+++ DATA SHOWN
(* ===== verification/Lifetime.v ===== *)
(** * The context of a controller, from its start to the shutdown

    [Controller] takes the answers of the clientset as arguments.  Here the
    controller has its context: [context.Background] until [Run] stores the one
    that [main] derives from the signals, which a signal cancels.  A request of
    the clientset fails under a cancelled context, and the process does not end
    before its goroutines have noticed the signal. *)

From stdpp Require Import options.
From S2P Require Import Prelude GoStrings Config Blueprint BlueprintProps StateManager Store.
From S2P Require Import StateProps Resources HttpRoute Service Controller ControllerProps.

Local Open Scope go_scope.

(** ** Definitions *)

(** The value of the field [ctx]. *)
Inductive Context : Type := Background | Notified.

(** [ctx.Err()], once the signal has come or before. *)
Definition ctx_Err (signalled : bool) (ctx : Context) : option GoError :=
  match ctx with
  | Background => None
  | Notified => if signalled then Some (mkError "context canceled") else None
  end.

(** The clientset: what a request is answered under a context with the given
    error, and the promise of client-go that a request under a context that is
    done fails. *)
Definition Clientset : Type := option GoError → Secrets.

Definition honours_context (clientset : Clientset) : Prop :=
  ∀ e ns name, ∃ e', clientset (Some e) ns name = Err e'.

Section lifetime.
  Context `{K8s} {Hd : Type} `{!ResourceHandler Hd} {St : Type} `{!Store St}.

(** Has the signal come, the field [ctx], the rest of the controller, the store. *)
Record Life : Type := mkLife {
  life_signalled : bool;
  life_ctx : Context;
  life_controller : Controller Hd;
  life_store : St;
}.

(** [New] ends with [c.ctx = context.Background()]. *)
Definition born (c : Controller Hd) (st : St) : Life := mkLife false Background c st.

(** What happens to a controller: events of the informer, with the clientset as
    it answers then; the two parts of [Run], before and after it waits for the
    caches; the signal. *)
Inductive Happening : Type :=
| Added (ord : RangeOrder) (clientset : Clientset) (obj : EventObj)
| Updated (ord : RangeOrder) (clientset : Clientset) (old new : EventObj)
| Deleted (obj : EventObj)
| RunStarted
| RunSynced (hasSynced : bool)
| Signalled.

(** A handler copies the context under the lock and passes it to the clientset. *)
Definition happen (h : Happening) (l : Life) : Life :=
  let '(mkLife sig ctx c st) := l in
  match h with
  | Added ord clientset obj =>
      let '(c', st') := onAdd ord (clientset (ctx_Err sig ctx)) c obj st in mkLife sig ctx c' st'
  | Updated ord clientset old new =>
      let '(c', st') := onUpdate ord (clientset (ctx_Err sig ctx)) c old new st in
      mkLife sig ctx c' st'
  | Deleted obj => let '(c', st') := onDelete c obj st in mkLife sig ctx c' st'
  | RunStarted => mkLife sig Notified c st
  | RunSynced hasSynced =>
      match Run hasSynced c st with
      | Ok (c', st') => mkLife sig ctx c' st'
      | Err _ => l
      end
  | Signalled => mkLife true ctx c st
  end.

Definition lives (hs : list Happening) (l : Life) : Life := foldl (λ l h, happen h l) l hs.

(** ** Reference definitions *)

(** The same events for [handle], with the answers the handlers got. *)
Fixpoint events_of (sig : bool) (ctx : Context) (hs : list Happening) : list Event :=
  match hs with
  | [] => []
  | Added ord clientset obj :: hs =>
      EAdd ord (clientset (ctx_Err sig ctx)) obj :: events_of sig ctx hs
  | Updated ord clientset old new :: hs =>
      EUpdate ord (clientset (ctx_Err sig ctx)) old new :: events_of sig ctx hs
  | Deleted obj :: hs => EDelete obj :: events_of sig ctx hs
  | RunStarted :: hs => events_of sig Notified hs
  | RunSynced hasSynced :: hs => ERun hasSynced :: events_of sig ctx hs
  | Signalled :: hs => events_of true ctx hs
  end.

(** ** The controller without its context *)

Lemma lives_cons h hs l : lives (h :: hs) l = lives hs (happen h l).
Proof. done. Qed.

(** The context matters through the answers of the clientset only. *)
Lemma lives_handle_all hs sig ctx c st :
  let l := lives hs (mkLife sig ctx c st) in
  (life_controller l, life_store l) = handle_all (events_of sig ctx hs) (c, st).
Proof.
  revert sig ctx c st; induction hs as [|h hs IH]; intros sig ctx c st; [done|].
  cbv zeta. rewrite lives_cons. destruct h; cbn [happen events_of].
  - rewrite (surjective_pairing (onAdd _ _ _ _ _)). rewrite IH.
    unfold handle_all. simpl. by rewrite <- surjective_pairing.
  - rewrite (surjective_pairing (onUpdate _ _ _ _ _ _)). rewrite IH.
    unfold handle_all. simpl. by rewrite <- surjective_pairing.
  - rewrite (surjective_pairing (onDelete _ _ _)). rewrite IH.
    unfold handle_all. simpl. by rewrite <- surjective_pairing.
  - apply IH.
  - unfold handle_all. simpl. destruct (Run hasSynced c st) as [[c' st']|e]; apply IH.
  - apply IH.
Qed.

(** The context that is set and the signal stay. *)
Definition signal_after (sig : bool) (h : Happening) : bool :=
  match h with Signalled => true | _ => sig end.
Definition ctx_after (ctx : Context) (h : Happening) : Context :=
  match h with RunStarted => Notified | _ => ctx end.

Lemma happen_context h sig ctx c st :
  ∃ c' st', happen h (mkLife sig ctx c st) = mkLife (signal_after sig h) (ctx_after ctx h) c' st'.
Proof.
  destruct h as [ord clientset obj|ord clientset old new|obj| |hasSynced| ]; cbn [happen].
  - rewrite (surjective_pairing (onAdd _ _ _ _ _)). eauto.
  - rewrite (surjective_pairing (onUpdate _ _ _ _ _ _)). eauto.
  - rewrite (surjective_pairing (onDelete _ _ _)). eauto.
  - eauto.
  - destruct (Run hasSynced c st) as [[c' st']|e]; simpl; eauto.
  - eauto.
Qed.

Lemma lives_context hs sig ctx c st :
  let l := lives hs (mkLife sig ctx c st) in
  (sig = true ∨ Signalled ∈ hs → life_signalled l = true)
  ∧ (ctx = Notified ∨ RunStarted ∈ hs → life_ctx l = Notified).
Proof.
  revert sig ctx c st; induction hs as [|h hs IH]; intros sig ctx c st.
  { cbn. rewrite !elem_of_nil. naive_solver. }
  cbv zeta. rewrite lives_cons.
  destruct (happen_context h sig ctx c st) as (c' & st' & ->).
  destruct (IH (signal_after sig h) (ctx_after ctx h) c' st') as [Hs Hc].
  rewrite !elem_of_cons. split.
  - intros Hor. apply Hs. destruct Hor as [->|[<-|?]]; [left; by destruct h | by left | by right].
  - intros Hor. apply Hc. destruct Hor as [->|[<-|?]]; [left; by destruct h | by left | by right].
Qed.

End lifetime.

Arguments Life {_} Hd St.
Arguments Happening {_}.

Section shutdown.
  Context `{K8s} {St : Type} `{!Store St, !StoreLaws St}.
  Local Set Default Proof Using "Type*".

(** C31. The context does not protect the blueprint: a route that is handled
    after the signal, by a controller whose [Run] has started, is published
    without the authentication its secret asks for, however the clientset would
    answer otherwise, since the request for the secret fails under the cancelled
    context and a failed request counts as no secret. *)
Theorem shutdown_unprotected hs c st ord clientset u route h :
  let annotations := Meta_Annotations (HTTPRoute_Meta route) in
  let cfg := Controller_cfg c in
  Controller_handler c = NewHandler httproute_Definition →
  ShouldProcess (Controller_handler c) (OHTTPRoute route) cfg = true →
  toMetaObj c u = Ok (OHTTPRoute route) →
  h ∈ HTTPRoute_Hostnames route →
  sso_annotation annotations (Config_AnnotationPrefix cfg) = false →
  elems (splitCSV (whitelist_raw annotations cfg)) = [] →
  honours_context clientset → RunStarted ∈ hs → Signalled ∈ hs →
  let l := lives (hs ++ [Added ord clientset u]) (born c st) in
  ∃ r, store_view (life_store l) !! HostnameToKey h = Some r ∧ Resource_Auth r = None.
Proof.
  cbv zeta. intros Hh Hsp Hu Hin Hsso Hwl Hctx Hrun Hsig.
  unfold lives. rewrite foldl_app. fold (lives hs (born c st)).
  pose proof (lives_handle_all hs false Background c st) as Hall. cbv zeta in Hall.
  destruct (lives_context hs false Background c st) as [Hs Hc].
  change (mkLife false Background c st) with (born c st) in *.
  destruct (lives hs (born c st)) as [sig ctx c' st']. cbn in Hs, Hc, Hall.
  rewrite (Hs (or_intror Hsig)), (Hc (or_intror Hrun)). cbn [foldl happen ctx_Err].
  assert (static c c') as (_ & Hcv & Hhd & Hcfg).
  { change c' with ((c', st').1). rewrite Hall. apply handle_all_static. }
  assert (toMetaObj c' u = Ok (OHTTPRoute route)) as Hu'.
  { rewrite <- Hu. destruct u; simpl; by rewrite ?Hcv. }
  unfold onAdd. rewrite Hu'. rewrite (surjective_pairing (processObject _ _ _ _ _ _)). cbn [life_store].
  rewrite <- Hhd, <- Hcfg in *.
  by apply published_without_secret.
Qed.

End shutdown.

Section demo.
  Local Existing Instances quiet_env demo_k8s.

(** A cluster whose secret is always there. *)
Definition kind_clientset : Clientset := λ err _ _,
  match err with Some e => Err e | None => Ok {[ "pincode" := "123456" ]} end.

Definition last_days : list Happening :=
  [RunStarted; RunSynced true; Signalled].

(** Before the signal the same event publishes the route with its pincode. *)
Lemma shutdown_unprotected_witness :
  let add := Added key_order kind_clientset (EvUnstructured (OHTTPRoute pin_route)) in
  (∃ r, store_view (life_store (lives [RunStarted; RunSynced true; add]
          (born demo (start "bp.yaml" ∅)))) !! "pin-example-com" = Some r
        ∧ Auth_Pincode <$> Resource_Auth r = Some 123456%Z)
  ∧ ∃ r, store_view (life_store (lives (last_days ++ [add]) (born demo (start "bp.yaml" ∅))))
           !! HostnameToKey "pin.example.com" = Some r ∧ Resource_Auth r = None.
Proof.
  split; [eexists; split; vm_compute; reflexivity|].
  assert (honours_context kind_clientset) as Hk by (by eexists).
  assert ("pin.example.com" ∈ HTTPRoute_Hostnames pin_route) as Hin by by left.
  assert (RunStarted ∈ last_days) as Hrun by (by left).
  assert (Signalled ∈ last_days) as Hsig by (right; right; by left).
  pose proof (shutdown_unprotected last_days demo (start "bp.yaml" ∅) key_order kind_clientset
    (EvUnstructured (OHTTPRoute pin_route)) pin_route "pin.example.com" eq_refl eq_refl eq_refl
    Hin eq_refl eq_refl Hk Hrun Hsig) as Hp.
  exact Hp.
Defined.

End demo.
++++++
_TASK REQUIREMENTS:_ Each line that holds the word "Hsig" should be extracted from the records.

_PROBLEM SOLUTION:_
  cbv zeta. intros Hh Hsp Hu Hin Hsso Hwl Hctx Hrun Hsig.
  rewrite (Hs (or_intror Hsig)), (Hc (or_intror Hrun)). cbn [foldl happen ctx_Err].
  assert (Signalled ∈ last_days) as Hsig by (right; right; by left).
    Hin eq_refl eq_refl Hk Hrun Hsig) as Hp.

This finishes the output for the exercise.